Jakov of Kamena Reka (Јаков од Камена Река, Јаков из Камене реке; literally: 'Jakov from Kamena Reka'; 1564–72) or Yakov Kraykov (Яков Крайков), was a Venetian printer. The information about his life is scarce. It is known he was from a former village called Kamena Reka (literally: 'Stone River'), according to him near the town of Kolasia, in Osogovo, Macedonia.

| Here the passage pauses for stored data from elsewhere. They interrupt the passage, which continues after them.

Definition validateSnapshot (s : Snapshot) : result unit :=
  let environment := src_Environment (snap_Source s) in
  reject negb (ValidEnvironmentAttachments (env_Attachments environment)) with ErrInvalidArgument ;;
  reject negb (MatchString snapshotIDPattern (snap_ID s)) ||
         negb (ValidEnvironmentInstanceID (src_InstanceID (snap_Source s))) ||
         (env_Name environment == "") || (env_RuntimeRef environment == "") ||
         (ws_ID (env_Workspace environment) == "") ||
         negb (HasPrefix (ws_Path (env_Workspace environment)) "managed:") ||
         (List.length (snap_Components s) <? 2)%nat ||
         (256 + MaxEnvironmentAttachments <? List.length (snap_Components s))%nat with ErrInvalidArgument ;;
  reject (snap_State s != "capturing") && (snap_State s != "ready") && (snap_State s != "recovery-required") &&
         (snap_State s != "deleting") with ErrInvalidArgument ;;
  let expectedData := list_to_set ((fun a => "data:" +:+ att_Key a) <$> env_Attachments environment) in
  scan ← range_loop (snapshot_component_body s) (snap_Components s) (mkScan ∅ ∅ expectedData 0 0 0 0);
  reject negb (size (scan_expectedData scan) =? 0)%nat || negb (scan_root scan =? 1)%nat ||
         (scan_work scan =? 0)%nat || (1 <? scan_base scan)%nat ||
         (negb (scan_base scan =? 0)%nat &&
          match env_Base environment with
          | None => true
          | Some b => (base_Name b == "") || (base_Revision b == "")
          end) with ErrInvalidArgument ;;
  reject match snap_Image s with
         | Some image => negb (bool_decide ("image" ∈ scan_roles scan)) || (base_Name image != snap_ID s) ||
                         negb (MatchString snapshotImageRevisionPattern (base_Revision image))
         | None => false
         end with ErrInvalidArgument ;;
  reject bool_decide ("image" ∈ scan_roles scan) && (snap_State s == "ready") &&
         match snap_Image s with None => true | Some _ => false end with ErrInvalidArgument ;;
  let hasOCI := env_PersistentResource environment != zeroRef in
  reject (hasOCI && (negb (scan_oci scan =? 1)%nat ||
                     negb (ValidPersistentResourceRef (env_PersistentResource environment)))) ||
         (negb hasOCI && negb (scan_oci scan =? 0)%nat) with ErrInvalidArgument ;;
  Ok tt.

Definition validSnapshotWorkspaceCopy (id : string) (copy : snapshotWorkspaceCopy) : bool :=
  MatchString snapshotWorkspaceID id && MatchString snapshotIDPattern (copy_SnapshotID copy) &&
  ValidPersistentResourceRef (mkRef "oci:check" (copy_Owner copy)).

(** ** Legacy restores *)

Definition restore_saved_body (c : SnapshotComponent) (st : gset string * gset string)
    : result (gset string * gset string) :=
  reject comp_Binding c == "" with ErrUnsupported ;;
  Ok ({[comp_NativeRef c]} ∪ st.1, {[comp_Owner c]} ∪ st.2).

Definition restore_component_body (roles refs : gset string) (c : SnapshotComponent) (owners : gset string)
    : result (gset string) :=
  reject negb (bool_decide (comp_Role c ∈ roles)) || (comp_Binding c == "") ||
         bool_decide (comp_NativeRef c ∈ refs) || bool_decide (comp_Owner c ∈ owners) with ErrInvalidArgument ;;
  Ok ({[comp_Owner c]} ∪ owners).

It is assumed that the village could be Makedonska Kamenica in present-day North Macedonia, or Kamenichka Skakavitsa, in present-day Bulgaria, both placed in an area in Osogovo called Kamenitsa. However, near the town of Kyustendil, then called Kolasia is Kamenichka Skakavitsa. His family members had a long tradition of being Christian priests. In his youth Kraikov was a copyist of Church Slavonic books in the Osogovo Monastery "St. Joakim Osogovski". Then he went to Sofia, where in a local Church school, Kraikov deepened his literary knowledge.

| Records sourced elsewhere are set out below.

(* ===== verification/Runs.v ===== *)
(** * Ephemeral runs, owned Workspaces and preferences

    The operations of [ephemeral_run.go], [owned_workspace_cleanup.go] and
    [preferences.go]. *)

From S2P Require Import Prelude GoText Core CoreChecks CatalogState CatalogChecks Catalog.
From Stdlib Require Import String.
Open Scope string_scope.

(** ** Ephemeral runs *)

Definition PutEphemeralRun_change (run : EphemeralRun) : change unit := fun data =>
  _ ← (match EphemeralRuns data !! run_EnvironmentID run with
       | Some previous =>
         reject (run_InstanceID previous != run_InstanceID run) || (run_CreatedAt previous != run_CreatedAt run) ||
                (run_TemporaryWorkspace previous != run_TemporaryWorkspace run) with ErrIncompatibleState ;;
         Ok tt
       | None =>
         reject has_key (Leases data) (run_EnvironmentID run) with ErrIncompatibleState ;;
         reject has_key (Environments data) (run_EnvironmentID run) with ErrIncompatibleState ;;
         Ok tt
       end);
  let data := with_EphemeralRuns (<[run_EnvironmentID run := run]> (EphemeralRuns data)) data in
  _ ← validatePersistentResourceState data;
  Ok (data, true, tt).

Definition PutEphemeralRun (run : EphemeralRun) : operation unit :=
  match validateEphemeralRun run with
  | Err e => refuse e
  | Ok _ => lockedTransaction (PutEphemeralRun_change run)
  end.

Definition DeleteEphemeralRun_change (environmentID : string) : change unit := fun data =>
  if negb (has_key (EphemeralRuns data) environmentID) then Ok (data, false, tt) else
  reject has_key (Leases data) environmentID with ErrIncompatibleState ;;
  reject has_key (Environments data) environmentID with ErrIncompatibleState ;;
  let data := with_EphemeralRuns (delete environmentID (EphemeralRuns data)) data in
  _ ← validatePersistentResourceState data;
  Ok (data, true, tt).

Definition DeleteEphemeralRun (environmentID : string) : operation unit :=
  if environmentID == "" then refuse ErrInvalidArgument
  else lockedTransaction (DeleteEphemeralRun_change environmentID).

(** The order of the result is unspecified. *)
Definition ListEphemeralRuns : operation (list EphemeralRun) :=
  lockedTransaction (fun data => Ok (data, false, snd <$> map_to_list (EphemeralRuns data))).

(** ** Owned Workspace cleanup *)

Definition OwnedWorkspaceCleanup_op (name : string) : operation Workspace :=
  catalogTransaction (fun data =>
    match OwnedWorkspaceCleanup data !! name with
    | None => Err ErrNotFound
    | Some work => Ok (data, false, work)
    end).

Definition FinalizeOwnedWorkspaceCleanup_change (name : string) (work : Workspace) : change unit := fun data =>
  match OwnedWorkspaceCleanup data !! name with
  | None => Ok (data, false, tt)
  | Some current =>
    reject current != work with ErrCapabilityStale ;;
    Ok (with_OwnedWorkspaceCleanup (delete name (OwnedWorkspaceCleanup data)) data, true, tt)
  end.

Definition FinalizeOwnedWorkspaceCleanup (name : string) (work : Workspace) : operation unit :=
  catalogTransaction (FinalizeOwnedWorkspaceCleanup_change name work).

(** ** Preferences *)

Definition DefaultImage_op : operation string :=
  catalogTransaction (fun data => Ok (data, false, DefaultImage data)).

Definition SetDefaultImage_change (image : string) (initial : bool) : change unit := fun data =>
  if initial && (DefaultImage data != "") then Ok (data, false, tt)
  else Ok (with_DefaultImage image data, true, tt).

Definition SetDefaultImage (image : string) (initial : bool) : operation unit :=
  if image == "" then refuse ErrInvalidArgument
  else catalogTransaction (SetDefaultImage_change image initial).

Definition LastOpened_op : operation string :=
  catalogTransaction (fun data => Ok (data, false, LastOpened data)).

Definition RememberOpened_change (expected : Environment) : change unit := fun data =>
  match Environments data !! env_Name expected with
  | None => Err ErrCapabilityStale
  | Some current =>
    reject (env_RuntimeRef current != env_RuntimeRef expected) || (env_Workspace current != env_Workspace expected) ||
           (env_CreatedAt current != env_CreatedAt expected) with ErrCapabilityStale ;;
    Ok (with_LastOpened (env_Name expected) data, true, tt)
  end.

Definition RememberOpened (expected : Environment) : operation unit :=
  catalogTransaction (RememberOpened_change expected).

Afterwards, he set off through Kyustendil and Skopje to Venice. It is assumed that Kraikov worked on his way in Gračanica monastery where a printing press was opened. He was among the first printers of Cyrillic books. Kraikov reached Venice around 1564 or 1565 where he worked in the Vuković printing house, established by Božidar Vuković and inherited by his son Vićenco Vuković. In 1566 (in period of only three and a half months) he printed the Book of hours ("Casoslov") of 710 pages on the printing press of Vićenco Vuković. It was printed in Serbian recension of the Church Slavonic language. To print this book Jakov used old, already worn out, sorts. He had at disposal Vuković's matrix and was prepared to cast new letters but he obviously failed to do it. This book is described in some sources as the first Bulgarian/Macedonian printed book.

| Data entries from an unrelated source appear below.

(* ===== verification/CatalogSpec.v ===== *)
(** * What the validators mean

    Each validator of [CatalogChecks] restated as a proposition on lookups, so
    that nothing proved from it depends on the order in which Go enumerates a
    map, together with the frame lemmas the preservation proofs use. *)

From S2P Require Import Prelude GoText Core CoreChecks CatalogState CatalogChecks Catalog.
From Stdlib Require Import String.
Open Scope string_scope.

Lemma is_ok_true (r : result unit) : is_ok r = true <-> r = Ok tt.
Proof. destruct r as [[]|]; simpl; intuition congruence. Qed.

Lemma set_no_mem (k : string) : ~ (k ∈ (∅ : gset string)).
Proof. set_solver. Qed.

(** ** Ephemeral identities *)

Definition run_ok (d : environmentFileState) (name : string) (run : EphemeralRun) : Prop :=
  name = run_EnvironmentID run /\ validateEphemeralRun run = Ok tt /\
  (forall lease, Leases d !! name = Some lease ->
     lease_Ephemeral lease = true /\ lease_InstanceID lease = run_InstanceID run /\
     (forall work, run_TemporaryWorkspace run = Some work ->
        lease_WorkspaceID lease = ws_ID work /\ lease_SourcePath lease = ws_Path work)).

Lemma ephemeral_run_body_ok d name run (seen seen' : gset string) :
  ephemeral_run_body d (name, run) seen = Ok seen' <->
  run_ok d name run /\ (run_InstanceID run ∉ seen) /\ seen' = {[run_InstanceID run]} ∪ seen.
Proof.
  unfold ephemeral_run_body, run_ok. rewrite !reject_ok, ok_inj. bool_prop.
  rewrite is_ok_true. destruct (Leases d !! name) as [lease|].
  - destruct (run_TemporaryWorkspace run) as [work|]; bool_prop; naive_solver.
  - naive_solver.
Qed.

In 1570 Jakov worked in the printing press of Jerolim Zagurović where he printed a Prayer book. In 1571 Jakov again worked in Vuković printing house, where Stefan Marinović also worked before him. In 1597 this printing house was taken over by Italian printers (Bartolomeo Ginammi, Marco Ginammi, Giovanni Antonio Rampazetto, Francesco Rampazetto, Georgio Rampazetto, Camillo Zanetti) and its printing press was operational for additional 70 years.